I’m good at things. (It’s true.) Teachers love me because I listen carefully, follow directions, get it right the first time. I have thrived on smiley faces and stars and As. But being good at things comes with a cost: the ever-present fear that I will not be good at something. 

(Some things I’m not good at: teaching college writing, caring for houseplants, confrontation, mingling.)

Taking TriYoga classes has been an opportunity to test this performance mindset. Turns out yoga’s really, really hard when you’re trying to be perfect. The fear of doing something wrong leads to tiredness, soreness, and a growing dread of going to yoga class. 

Don’t get me wrong: I welcome alignment corrections and assists, but even so, when I would see Theresa walking toward me in class (pre-pandemic, that is), I would scramble to figure out what I was doing wrong and correct it before she arrived. 

A teacher’s eyes on me alert me to the potential for critique, and even if my movements appear to flow, my breath gets erratic. My chest tightens. By the end, I’m exhausted. If I perceive that I’ve failed in some way, I’m exhausted and sad. If I think I’ve done well, I’m still exhausted. 

In the spring of 2023, I quit taking TriYoga classes. I had been taking Theresa’s Level 2/3 Wednesday class for years. Every week, I’d worry. Would I have the energy to get through it? What will Theresa think if I opt for Cat instead of Raised Cobra? What if I go really rogue and take Child? Will she be able to tell I eat too much sugar or not enough vegetables? I’d somehow conflated Theresa with my internal critic, an authority I could never live up to. 

So I told Theresa I needed some time in the wilderness. Did I need a break from yoga or just from my thoughts about yoga? I wanted to find out. 

The week after I canceled my membership, I woke up on Wednesday morning with an expansive feeling of sweetness and time: the whole day open before me, in which my energy could flow quietly, safe from outside observation.  

As weeks went by without yoga classes in my life, I began to practice yoga more, not less. Back to Basics I went, allowing myself the time to really feel the flow, to move slowly, to do what felt good. If I started an upper-level flow and got tired after Summer, I stopped. I started to understand how yoga could release tension instead of adding it.  

But I missed Theresa. I missed my classmates. How could I bring them back? How could the teacher I was discovering in my body and my breath work in communion with external teachers? How could I hear praise and critique with both gratitude and detachment? 

When I returned to class, the calmness of my “wilderness” experience permeated my flow for the first few weeks. Now, some of that old performance anxiety is creeping back, but rather than see anxiety as the enemy, I see that it, too, is a teacher. Its pricklings alert me that something is off-kilter. I try to tune in to that sensation without letting thoughts rush in to explain it.   

What I’m learning is that an external teacher can remind me to tune into my internal teacher.
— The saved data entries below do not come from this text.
Lemma closest_fold (f : R) (l : list Mode.t) (c0 : Mode.t) :
  exists c : Mode.t,
    fold_left (closestStep f) l (Some c0, Some (detuningOf f c0))
    = (Some c, Some (detuningOf f c)) /\
    ((c = c0 /\ forall m, In m l -> detuningOf f c0 <= detuningOf f m) \/
     (exists l1 l2,
        l = l1 ++ c :: l2 /\
        detuningOf f c < detuningOf f c0 /\
        (forall m, In m l1 -> detuningOf f c < detuningOf f m) /\
        (forall m, In m l2 -> detuningOf f c <= detuningOf f m))).
Proof.
  revert c0. induction l as [| x l IH]; intros c0.
  - exists c0. split; [reflexivity |]. left. split; [reflexivity | intros m []].
  - cbn [fold_left]. unfold closestStep at 2. fold (detuningOf f x).
    destruct (Rlt_dec (detuningOf f x) (detuningOf f c0)) as [Hlt | Hge].
    + destruct (IH x) as (c & Hc & [[-> Hall] | (l1 & l2 & -> & Hcx & H1 & H2)]).
      * exists x. split; [exact Hc |]. right. exists [], l.
        repeat split; auto. intros m [].
      * exists c. split; [exact Hc |]. right. exists (x :: l1), l2.
        repeat split; [lra | | exact H2].
        intros m [<- | Hm]; [exact Hcx | now apply H1].
    + destruct (IH c0) as (c & Hc & [[-> Hall] | (l1 & l2 & -> & Hcx & H1 & H2)]).
      * exists c0. split; [exact Hc |]. left. split; [reflexivity |].
        intros m [<- | Hm]; [lra | now apply Hall].
      * exists c. split; [exact Hc |]. right. exists (x :: l1), l2.
        repeat split; [exact Hcx | | exact H2].
        intros m [<- | Hm]; [lra | now apply H1].
Qed.

Lemma closest_scan (f : R) (modes : list Mode.t) :
  (modes = [] /\ fold_left (closestStep f) modes (None, None) = (None, None)) \/
  (exists l1 c l2,
     modes = l1 ++ c :: l2 /\
     fold_left (closestStep f) modes (None, None) = (Some c, Some (detuningOf f c)) /\
     (forall m, In m l1 -> detuningOf f c < detuningOf f m) /\
     (forall m, In m l2 -> detuningOf f c <= detuningOf f m)).
Proof.
  destruct modes as [| x l]; [left; now split | right].
  cbn [fold_left]. unfold closestStep at 2. fold (detuningOf f x).
  destruct (closest_fold f l x) as (c & Hc & [[-> Hall] | (l1 & l2 & -> & Hcx & H1 & H2)]).
  - exists [], x, l. repeat split; auto. intros m [].
  - exists (x :: l1), c, l2. repeat split; auto.
    intros m [<- | Hm]; [exact Hcx | now apply H1].
Qed.

(** X22.  The summary's closest mode is the first entry of the scanned
    catalog at which [|eigenFreq - freqHz|] is smallest: every earlier entry
    is strictly farther from the drive frequency and no later entry is
    nearer; [closestEigenFreq] is its eigenfrequency and [detuning] is that
    smallest distance.  For an empty catalog all three are absent. *)
Theorem summary_closest_mode (st : Renderer.t) :
  let s := getActiveModeSummary st in
  let f := BlendInfo.freqHz (currentBlend st) in
  (summaryModes st = [] /\
   Summary.closestMode s = None /\
   Summary.closestEigenFreq s = None /\
   Summary.detuning s = None) \/
  (exists l1 c l2,
     summaryModes st = l1 ++ c :: l2 /\
     Summary.closestMode s = Some c /\
     Summary.closestEigenFreq s = Some (Mode.eigenFreq c) /\
     Summary.detuning s = Some (detuningOf f c) /\
     (forall m, In m l1 -> detuningOf f c < detuningOf f m) /\
     (forall m, In m l2 -> detuningOf f c <= detuningOf f m)).
Proof.
  intros s f. subst s. unfold getActiveModeSummary. fold f.
  fold (summaryModes st).
  destruct (closest_scan f (summaryModes st))
    as [[E Hf] | (l1 & c & l2 & E & Hf & H1 & H2)]; rewrite Hf.
  - left. destruct (labelModes _ _ _). cbn. repeat split. exact E.
  - right. exists l1, c, l2. destruct (labelModes _ _ _). cbn.
    repeat split; auto.
Qed.

(* ================================================================= *)
(** * The animation loop and the canvas *)

Lemma last_cons_default {A : Type} (a d : A) (l : list A) :
  last (a :: l) d = last l a.
Proof.
  revert a d. induction l as [| b l IH]; intros a d; [reflexivity |].
  change (last (a :: b :: l) d) with (last (b :: l) d).
  now rewrite (IH b d), (IH b a).
Qed.

Lemma loop_fields (an : Animation.t) (t : R) (h : Z) :
  Animation.time (fst (loop an t h))
  = Animation.time an
    + (t - match Animation.lastTimestamp an with None => t | Some l => l end) / 1000 /\
  Animation.lastTimestamp (fst (loop an t h)) = Some t /\
  Animation.animationFrameId (fst (loop an t h)) = Some h.
Proof. unfold loop. cbn [fst Animation.time Animation.lastTimestamp Animation.animationFrameId]. auto. Qed.

Lemma frames_cons (an : Animation.t) (th : R * Z) (fired : list (R * Z)) :
  frames an (th :: fired) = frames (fst (loop an (fst th) (snd th))) fired.
Proof. reflexivity. Qed.

Lemma frames_running (fired : list (R * Z)) (an : Animation.t) (l0 : R) (h0 : Z) :
  Animation.lastTimestamp an = Some l0 ->
  Animation.animationFrameId an = Some h0 ->
  Animation.time (frames an fired)
  = Animation.time an + (last (map fst fired) l0 - l0) / 1000 /\
  Animation.lastTimestamp (frames an fired) = Some (last (map fst fired) l0) /\
  Animation.animationFrameId (frames an fired) = Some (last (map snd fired) h0).
Proof.
  revert an l0 h0. induction fired as [| [t1 h1] fired IH]; intros an l0 h0 Hl Hh.
  - unfold frames. cbn [fold_left map last]. repeat split; [lra | exact Hl | exact Hh].
  - rewrite frames_cons. cbn [fst snd map].
    destruct (loop_fields an t1 h1) as (Ht & Hs & Hi). rewrite Hl in Ht.
    destruct (IH (fst (loop an t1 h1)) t1 h1 Hs Hi) as (Ht' & Hs' & Hi').
    rewrite !last_cons_default. rewrite Ht', Hs', Hi', Ht.
    repeat split. lra.
Qed.

(** X23.  The frame clock: after the frames with timestamps [t1, ..., tn]
    have run, [time] has grown by [(tn - t0) / 1000], the seconds from the
    last timestamp seen before them, or from [t1] itself when there was
    none; [lastTimestamp] is [tn] and exactly the handle of the last request
    is stored. *)
Theorem frame_clock (an : Animation.t) (t1 : R) (h1 : Z) (rest : list (R * Z)) :
  let t0 := match Animation.lastTimestamp an with None => t1 | Some l => l end in
  let tn := last (map fst rest) t1 in
  let an' := frames an ((t1, h1) :: rest) in
  Animation.time an' = Animation.time an + (tn - t0) / 1000 /\
  Animation.lastTimestamp an' = Some tn /\
  Animation.animationFrameId an' = Some (last (map snd rest) h1).
Proof.
  intros t0 tn an'. subst an'. rewrite frames_cons. cbn [fst snd].
  destruct (loop_fields an t1 h1) as (Ht & Hs & Hi). fold t0 in Ht.
  destruct (frames_running rest (fst (loop an t1 h1)) t1 h1 Hs Hi)
    as (Ht' & Hs' & Hi').
  fold tn in Ht', Hs'. rewrite Ht', Hs', Hi', Ht. repeat split. lra.
Qed.

(** X24.  [start] on a running loop requests no second frame and changes
    nothing; [stop] cancels exactly the stored handle and a second [stop]
    does nothing; and after [stop] and [start] the first frame adds nothing
    to [time], so the pause is not counted. *)
Theorem start_stop_protocol (an : Animation.t) (h1 h2 h3 : Z) (t : R) :
  let running := fst (start an h1) in
  let stopped := fst (stop running) in
  let resumed := fst (start stopped h2) in
  Animation.animationFrameId running <> None /\
  start running h2 = (running, []) /\
  snd (stop running)
  = match Animation.animationFrameId running with
    | Some id => [CancelAnimationFrame id]
    | None => []
    end /\
  stop stopped = (stopped, []) /\
  snd (start stopped h2) = [RequestAnimationFrame] /\
  Animation.animationFrameId resumed = Some h2 /\
  Animation.time (fst (loop resumed t h3)) = Animation.time an.
Proof.
  unfold start, stop.
  destruct (Animation.animationFrameId an) as [id |] eqn:E.
  - cbn [fst snd]. rewrite E. cbn [fst snd Animation.animationFrameId].
    repeat split; try discriminate.
    cbn [loop fst Animation.time Animation.lastTimestamp].
    unfold loop. cbn [fst Animation.time Animation.lastTimestamp]. lra.
  - cbn [fst snd Animation.animationFrameId].
    repeat split; try discriminate.
    unfold loop. cbn [fst Animation.time Animation.lastTimestamp]. lra.
Qed.

Lemma held_point_offsets (st : Renderer.t) (px py : R) :
  (2 <= Renderer.resolution st)%nat ->
  holdsPoint (Renderer.nodalPoints (recomputeField st)) px py ->
  exists (ps : Pass.t) (x y : R),
    fieldPass st = Some ps /\
    -1 <= x <= 1 /\ -1 <= y <= 1 /\
    px = Pass.cx ps + x * Pass.halfPlatePix ps /\
    py = Pass.cy ps - y * Pass.halfPlatePix ps.
Proof.
  intros Hres Hpt. destruct (fieldPass st) as [ps |] eqn:Hp.
  - destruct (recomputeField_nodalGrid st ps Hp) as (_ & Hn).
    rewrite Hn in Hpt. apply pairs_holdsPoint in Hpt.
    destruct Hpt as (k & [j i] & Hk & Hx & Hy).
    apply nth_error_In in Hk. unfold nodalGrid in Hk.
    apply filter_In in Hk. destruct Hk as [Hg _]. apply gridIndices_In in Hg.
    cbn [canvasPoint fst snd] in Hx, Hy.
    exists ps, (gridCoord (Renderer.resolution st) i),
           (gridCoord (Renderer.resolution st) j).
    split; [reflexivity |].
    split; [apply gridCoord_bounds; [exact Hres | apply Hg] |].
    split; [apply gridCoord_bounds; [exact Hres | apply Hg] |].
    split; assumption.
  - rewrite (recomputeField_early st Hp) in Hpt.
    destruct Hpt as [k [Hk _]]. destruct (2 * k)%nat; discriminate.
Qed.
She can offer knowledge about how certain alignments might impede or encourage flow. What I can do with that knowledge is be grateful for it and observe how my body responds to it. Does it tighten or relax? How does my mind respond? With worry or with calm detachment? 
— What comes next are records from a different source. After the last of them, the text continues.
(** C7. Every output label other than [-1] is [local_index +
    translations[s]], where [s = shard_ids[0]] is the shard popped for that
    slot and [local_index] is the label at the position [p = pointer[s]] of
    its list; the distance of the slot is the distance at that position. *)
Theorem merge_tables_translation i j :
  let out :=
    merge_tables n k nshard distances labels all_distances all_labels
      translations in
  i < n → j < k → length distances = n * k → length labels = n * k →
  out.2 !!! (i * k + j) ≠ (-1)%Z →
  ∃ s p,
    row_origins n k nshard all_distances all_labels translations i !! j
    = Some (Some (s, p)) ∧
    s < nshard ∧ p < k ∧ (0 ≤ cand_I n k all_labels i s p)%Z ∧
    out.2 !!! (i * k + j)
    = (cand_I n k all_labels i s p + translations !!! s)%Z ∧
    out.1 !!! (i * k + j) = cand_D n k all_distances i s p.
Proof.
  intros out Hi Hj Hl1 Hl2 Hne. subst out.
  destruct (slot_by_origin i j Hi Hj Hl1 Hl2) as ([[s p]|] & Ho & Hslot);
    injection Hslot as HD HI; [|done].
  destruct (origin_valid i j s p ltac:(lia) Ho) as (? & ? & ? & ?).
  by exists s, p.
Qed.

(** ** C8: too few candidates *)

(** C8. When the merge can draw [m < k] candidates for a query, its first
    [m] slots hold candidates and the last [k - m] hold label [-1] and the
    distance [C::neutral()]. *)
Theorem merge_tables_sentinel_fill i :
  let out :=
    merge_tables n k nshard distances labels all_distances all_labels
      translations in
  let m := row_total n k nshard all_labels i in
  i < n → length distances = n * k → length labels = n * k → m < k →
  (∀ j, j < m →
     ∃ s p,
       s < nshard ∧ p < valid_len n k all_labels i s ∧
       (0 ≤ cand_I n k all_labels i s p)%Z ∧
       out.1 !!! (i * k + j) = cand_D n k all_distances i s p ∧
       out.2 !!! (i * k + j)
       = (cand_I n k all_labels i s p + translations !!! s)%Z) ∧
  (∀ j, m ≤ j < k →
     out.1 !!! (i * k + j) = neutral ∧ out.2 !!! (i * k + j) = (-1)%Z).
Proof.
  intros out m Hi Hl1 Hl2 Htot. subst out m.
  destruct (row_origins_shape n k nshard all_distances all_labels translations
              i ltac:(lia)) as [Hshape Hlen].
  rewrite Nat.min_r in Hlen by lia.
  split; intros j Hj.
  - destruct (slot_by_origin i j Hi ltac:(lia) Hl1 Hl2) as (o & Ho & Hslot).
    rewrite Hshape, lookup_app_l in Ho by (rewrite length_fmap; lia).
    apply list_lookup_fmap_Some in Ho as ([s p] & -> & He).
    injection Hslot as HD HI.
    destruct (origin_valid i j s p ltac:(lia)) as (? & ? & ? & ?).
    { rewrite Hshape, lookup_app_l by (rewrite length_fmap; lia).
      by rewrite list_lookup_fmap, He. }
    by exists s, p.
  - destruct (slot_by_origin i j Hi ltac:(lia) Hl1 Hl2) as (o & Ho & Hslot).
    rewrite Hshape, lookup_app_r in Ho by (rewrite length_fmap; lia).
    apply lookup_replicate in Ho as [-> _]. by injection Hslot.
Qed.

(** ** C1, C4: order of the output *)

Lemma emitted_origin i j e :
  0 < k → emitted_of i !! j = Some e → origins i !! j = Some (Some e).
Proof.
  intros Hk He.
  destruct (row_origins_shape n k nshard all_distances all_labels translations
              i Hk) as [-> _].
  rewrite lookup_app_l by (rewrite length_fmap; by eapply lookup_lt_Some).
  by rewrite list_lookup_fmap, He.
Qed.

Lemma slot_emitted i j s p :
  i < n → 0 < k → length distances = n * k → length labels = n * k →
  emitted_of i !! j = Some (s, p) →
  out.1 !!! (i * k + j) = D_of i s p ∧
  out.2 !!! (i * k + j) = (I_of i s p + translations !!! s)%Z.
Proof.
  intros Hi Hk Hl1 Hl2 He.
  pose proof (emitted_origin i j _ Hk He) as Ho.
  assert (j < k).
  { apply lookup_lt_Some in Ho. by rewrite row_origins_length in Ho. }
  destruct (slot_by_origin i j Hi ltac:(done) Hl1 Hl2) as (o & Ho' & Hslot).
  rewrite Ho in Ho'. injection Ho' as <-. by injection Hslot.
Qed.

Lemma slot_trailing i j :
  i < n → length distances = n * k → length labels = n * k →
  length (emitted_of i) ≤ j < k →
  out.1 !!! (i * k + j) = neutral ∧ out.2 !!! (i * k + j) = (-1)%Z.
Proof.
  intros Hi Hl1 Hl2 Hj.
  destruct (slot_by_origin i j Hi ltac:(lia) Hl1 Hl2) as (o & Ho & Hslot).
  destruct (row_origins_shape n k nshard all_distances all_labels translations
              i ltac:(lia)) as [Hshape _].
  rewrite Hshape, lookup_app_r in Ho by (rewrite length_fmap; lia).
  apply lookup_replicate in Ho as [-> _]. by injection Hslot.
Qed.


(** C1 (amended). Given shards whose consumable prefixes are sorted, the
    slots of a row that hold candidates hold [min k m] distinct candidates
    out of the [m] the merge can draw from, in ascending order of distance,
    each with its translated label; every candidate left out is at least as
    far as every candidate emitted; the other slots hold the sentinel. *)
Theorem merge_tables_selects_smallest {L : ComparatorLaws C} i :
  let out :=
    merge_tables n k nshard distances labels all_distances all_labels
      translations in
  let emitted :=
    row_emitted n k nshard all_distances all_labels translations i in
  i < n → 0 < k → length distances = n * k → length labels = n * k →
  row_sorted n k nshard all_distances all_labels i →
  length emitted = k `min` row_total n k nshard all_labels i ∧
  NoDup emitted ∧
  (∀ s p, (s, p) ∈ emitted → s < nshard ∧ p < valid_len n k all_labels i s) ∧
  (∀ j s p, emitted !! j = Some (s, p) →
     out.1 !!! (i * k + j) = cand_D n k all_distances i s p ∧
     out.2 !!! (i * k + j)
     = (cand_I n k all_labels i s p + translations !!! s)%Z) ∧
  (∀ j, length emitted ≤ j < k →
     out.1 !!! (i * k + j) = neutral ∧ out.2 !!! (i * k + j) = (-1)%Z) ∧
  StronglySorted (row_le n k all_distances i) emitted ∧
  (∀ e s p,
     e ∈ emitted → s < nshard → p < valid_len n k all_labels i s →
     (s, p) ∉ emitted → row_le n k all_distances i e (s, p)).
Proof.
  intros out emitted Hi Hk Hl1 Hl2 Hsorted. subst out emitted.
  destruct (row_origins_shape n k nshard all_distances all_labels translations
              i Hk) as [_ Hlen].
  destruct (row_emitted_sorted n k nshard all_distances all_labels
              translations i Hk Hsorted) as [Hsort Hmin].
  split_and!; [done| | | | |done|done].
  - by apply row_emitted_NoDup.
  - intros s p. by apply row_emitted_bounds.
  - intros j s p. by apply slot_emitted.
  - intros j. by apply slot_trailing.
Qed.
Maybe the most important thing a teacher does is live her teaching, show her students by her own life how the flow can transform and sustain. That’s what Theresa does. And that’s what the inner teacher does, too. She doesn’t judge; she shines. Who wouldn’t want to bask in that light every week, even if you’re brave enough to stay in Child the whole time?* 


Cindy is a Triyoga teacher, writer, and freelance editor. She lives in Boalsburg with her husband, dog, books, and yoga mat. Cindy’s self-published books can be found at amazon.com under her original name, Cindy Clem.

*Pro tip: A class replay provides the perfect opportunity to practice diverging from instruction. Afraid you won’t catch up if you opt for extra Cat Bows or more time in Knees to Chest? Try it and see what happens. You can always rewind.